### TASK TO CARRY OUT
Your reply should consist solely of the lines from the start of the material below through the line containing "Proof. done. Qed.", reproduced exactly.

### DATASET RECORDS

(* ===== verification/KeyFileSpec.v ===== *)
(** * Key files: chains of records

    What is in a key file, the bytes of the file and those of the buffer, as chains of records;
    writing puts a record at the head of a chain, and reading goes through it.  Whatever fails, what
    was in the file stays. *)

From S2P Require Import Prelude KeyFile.
#[local] Open Scope Z_scope.
#[local] Open Scope list_scope.

(** ** Words and bytes *)

Lemma word_bytes_length w : length (word_bytes w) = 4%nat.
Proof. done. Qed.

Lemma bytes_word_bytes w : 0 <= w < 2 ^ 32 -> bytes_word (word_bytes w) = w.
Proof.
  intros Hw. cbn. change 255 with (Z.ones 8). rewrite !Z.land_ones, !Z.shiftr_div_pow2 by lia.
  change (2 ^ (8 * 0)) with 1. change (2 ^ (8 * 1)) with 256. change (2 ^ (8 * 2)) with 65536. change (2 ^ (8 * 3)) with 16777216.
  change (2 ^ 8) with 256.
  rewrite Z.div_1_r. pose proof (Z.div_mod w 256 ltac:(lia)). pose proof (Z.div_mod (w / 256) 256 ltac:(lia)).
  pose proof (Z.div_mod (w / 256 / 256) 256 ltac:(lia)). rewrite !Z.div_div in * by lia. change (256 * 256) with 65536 in *.
  change (65536 * 256) with 16777216 in *. assert (0 <= w / 16777216 < 256) by (split; [apply Z.div_pos|apply Z.div_lt_upper_bound]; lia).
  rewrite (Z.mod_small (w / 16777216)) by lia. lia.
Qed.

Lemma words_bytes_length ws : length (words_bytes ws) = (4 * length ws)%nat.
Proof. induction ws as [|w ws IH]; [done|]. cbn [words_bytes length]. rewrite length_app, IH, word_bytes_length. lia. Qed.

Lemma bytes_words_bytes ws : Forall (fun w => 0 <= w < 2 ^ 32) ws -> bytes_words (length ws) (words_bytes ws) = ws.
Proof.
  induction ws as [|w ws IH]; intros Hf; [done|]. apply Forall_cons in Hf as [Hw Hf]. cbn [words_bytes length bytes_words].
  rewrite take_app_length', drop_app_length' by done. by rewrite bytes_word_bytes, IH.
Qed.

(** ** Chains *)

Definition kf_text (kf : CamelKeyFile) : list Z := kf_bytes kf ++ kf_buf kf.

Definition record (next : Z) (ws : list Z) : list Z := word_bytes next ++ word_bytes (Z.of_nat (length ws)) ++ words_bytes ws.

Lemma record_length next ws : length (record next ws) = (8 + 4 * length ws)%nat.
Proof. unfold record. rewrite !length_app, words_bytes_length, !word_bytes_length. lia. Qed.

(** The words that a record may have. *)
Definition words_ok (ws : list Z) : Prop := (0 < length ws <= 1024)%nat /\ Forall (fun w => 0 <= w < 2 ^ 32) ws.

(** The record at [pos]. *)
Definition record_at (text : list Z) (pos next : Z) (ws : list Z) : Prop :=
  exists t1 t2, text = t1 ++ record next ws ++ t2 /\ pos = Z.of_nat (length t1) /\ words_ok ws.

(** The chain at [pos]: each record was written before the one that points to it. *)
Fixpoint chain (text : list Z) (pos : Z) (cs : list (list Z)) : Prop :=
  match cs with
  | [] => pos = 0
  | ws :: cs => 0 < pos < 2 ^ 32 /\ exists next, 0 <= next < pos /\ record_at text pos next ws /\ chain text next cs
  end.

Lemma chain_app text more pos cs : chain text pos cs -> chain (text ++ more) pos cs.
Proof.
  revert pos. induction cs as [|ws cs IH]; intros pos; [done|]. intros (Hp & next & Hn & (t1 & t2 & -> & -> & Hw) & Hc).
  split; [done|]. exists next. split; [done|]. split; [|by apply IH]. exists t1, (t2 ++ more). by rewrite <- !app_assoc.
Qed.

Lemma chain_range text pos cs : chain text pos cs -> 0 <= pos < 2 ^ 32.
Proof. destruct cs; cbn; [lia|]. intros (? & _). lia. Qed.

Lemma chain_words text pos cs : chain text pos cs -> Forall words_ok cs.
Proof.
  revert pos. induction cs as [|ws cs IH]; intros pos; [done|]. intros (_ & next & _ & (_ & _ & _ & _ & Hw) & Hc). constructor; [done|by apply (IH next)].
Qed.

Lemma chain_cons text pos cs ws : chain text pos cs -> words_ok ws -> 0 < Z.of_nat (length text) < 2 ^ 32 -> pos < Z.of_nat (length text) ->
  chain (text ++ record pos ws) (Z.of_nat (length text)) (ws :: cs).
Proof.
  intros Hc Hw Hl Hp. split; [done|]. pose proof (chain_range _ _ _ Hc). exists pos. split; [lia|]. split; [|by apply chain_app].
  exists text, []. by rewrite app_nil_r.
Qed.

(** A chain that is not empty lies within the text. *)
Lemma chain_within text pos cs : chain text pos cs -> pos = 0 \/ pos < Z.of_nat (length text).
Proof.
  destruct cs as [|ws cs]; [by left|]. intros (_ & next & _ & (t1 & t2 & -> & -> & _) & _). right. rewrite !length_app, record_length. lia.
Qed.

(** ** Streams *)

(** No call fails. *)
Definition no_failures (cs : list call) : Prop := Forall (fun c => match c with Failed _ => False | _ => True end) cs.

(** What every operation keeps: the bytes of the file stay. *)
Record kf_step (kf kf' : CamelKeyFile) : Prop := {
  st_calls : exists used, kf_calls kf = used ++ kf_calls kf';
  st_bytes : kf_bytes kf `prefix_of` kf_bytes kf';
  st_rdonly : kf_rdonly kf' = kf_rdonly kf;
  st_deleted : kf_deleted kf' = kf_deleted kf;
}.

#[export] Instance kf_step_preorder : PreOrder kf_step.
Proof.
  split.
  - intros kf. split; [by exists []|done|done|done].
  - intros k1 k2 k3 [[u1 C1] B1 R1 D1] [[u2 C2] B2 R2 D2]. split; [|by transitivity (kf_bytes k2)|congruence|congruence].
    exists (u1 ++ u2). by rewrite C1, C2, app_assoc.
Qed.

Lemma step_fine kf kf' : kf_step kf kf' -> no_failures (kf_calls kf) -> no_failures (kf_calls kf').
Proof. intros [[u ->] _ _ _]. unfold no_failures. rewrite Forall_app. by intros [_ ?]. Qed.

(** The stream is that of before, with the text [text], and can be used. *)
Record kf_same (kf kf' : CamelKeyFile) (text : list Z) : Prop := {
  sa_step : kf_step kf kf';
  sa_text : kf_text kf' = text;
  sa_err : kf_err kf' = kf_err kf;
  sa_last : kf_last kf' = kf_last kf;
  sa_online : kf_online kf' = kf_online kf;
}.

(** Something failed. *)
Record kf_broken (kf kf' : CamelKeyFile) : Prop := {
  br_step : kf_step kf kf';
  br_fine : ~ no_failures (kf_calls kf);
}.

Lemma next_stdio_step kf kf' c : next_stdio kf = (kf', c) ->
  kf_same kf kf' (kf_text kf) /\ kf_pos kf' = kf_pos kf /\ kf_buf kf' = kf_buf kf /\ kf_bytes kf' = kf_bytes kf /\
  (forall n, c = Failed n -> ~ no_failures (kf_calls kf)).
Proof.
  unfold next_stdio. destruct (kf_calls kf) as [|c0 cs] eqn:E; intros [= <- <-].
  - split; [by split|]. by do 3 (split; [done|]).
  - split; [split; [split; [by exists [c0]|done|done|done]|done..]|]. do 3 (split; [done|]). intros n -> [? _]%Forall_cons. done.
Qed.

Lemma fflush_ok kf kf' ok : fflush kf = (kf', ok) -> kf_buf kf' = [] /\
  if ok then kf_same kf kf' (kf_text kf) /\ kf_pos kf' = kf_pos kf else kf_broken kf kf' /\ kf_err kf' = true.
Proof.
  unfold fflush, kf_text. destruct (kf_buf kf) as [|c0 buf] eqn:Eb; [intros [= <- <-]; split; [done|]; split; [split; [done|unfold kf_text; by rewrite Eb|done..]|done]|].
  destruct (next_stdio kf) as [k1 c] eqn:E. destruct (next_stdio_step kf k1 c E) as ([[Hc Hb Hr Hd] Ht Her Hl Ho] & Hp & Ebuf & Eby & Hf).
  rewrite Ebuf, Eb, Eby. assert (forall n, kf_bytes kf `prefix_of` kf_bytes kf ++ take n (c0 :: buf)) as Hpre by (intros n; by apply prefix_app_r).
  assert (kf_bytes kf `prefix_of` kf_bytes kf ++ c0 :: buf) as Hpre' by by apply prefix_app_r.
  destruct c as [| |n]; intros [= <- <-]; (split; [done|]).
  - split; [|done]. split; [by split|cbn; by rewrite app_nil_r|done..].
  - split; [|done]. split; [by split|cbn; by rewrite app_nil_r|done..].
  - split; [|done]. split; [split; [done|apply Hpre|done|done]|by apply (Hf n)].
Qed.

### SOLUTION
(* ===== verification/KeyFileSpec.v ===== *)
(** * Key files: chains of records

    What is in a key file, the bytes of the file and those of the buffer, as chains of records;
    writing puts a record at the head of a chain, and reading goes through it.  Whatever fails, what
    was in the file stays. *)

From S2P Require Import Prelude KeyFile.
#[local] Open Scope Z_scope.
#[local] Open Scope list_scope.

(** ** Words and bytes *)

Lemma word_bytes_length w : length (word_bytes w) = 4%nat.
Proof. done. Qed.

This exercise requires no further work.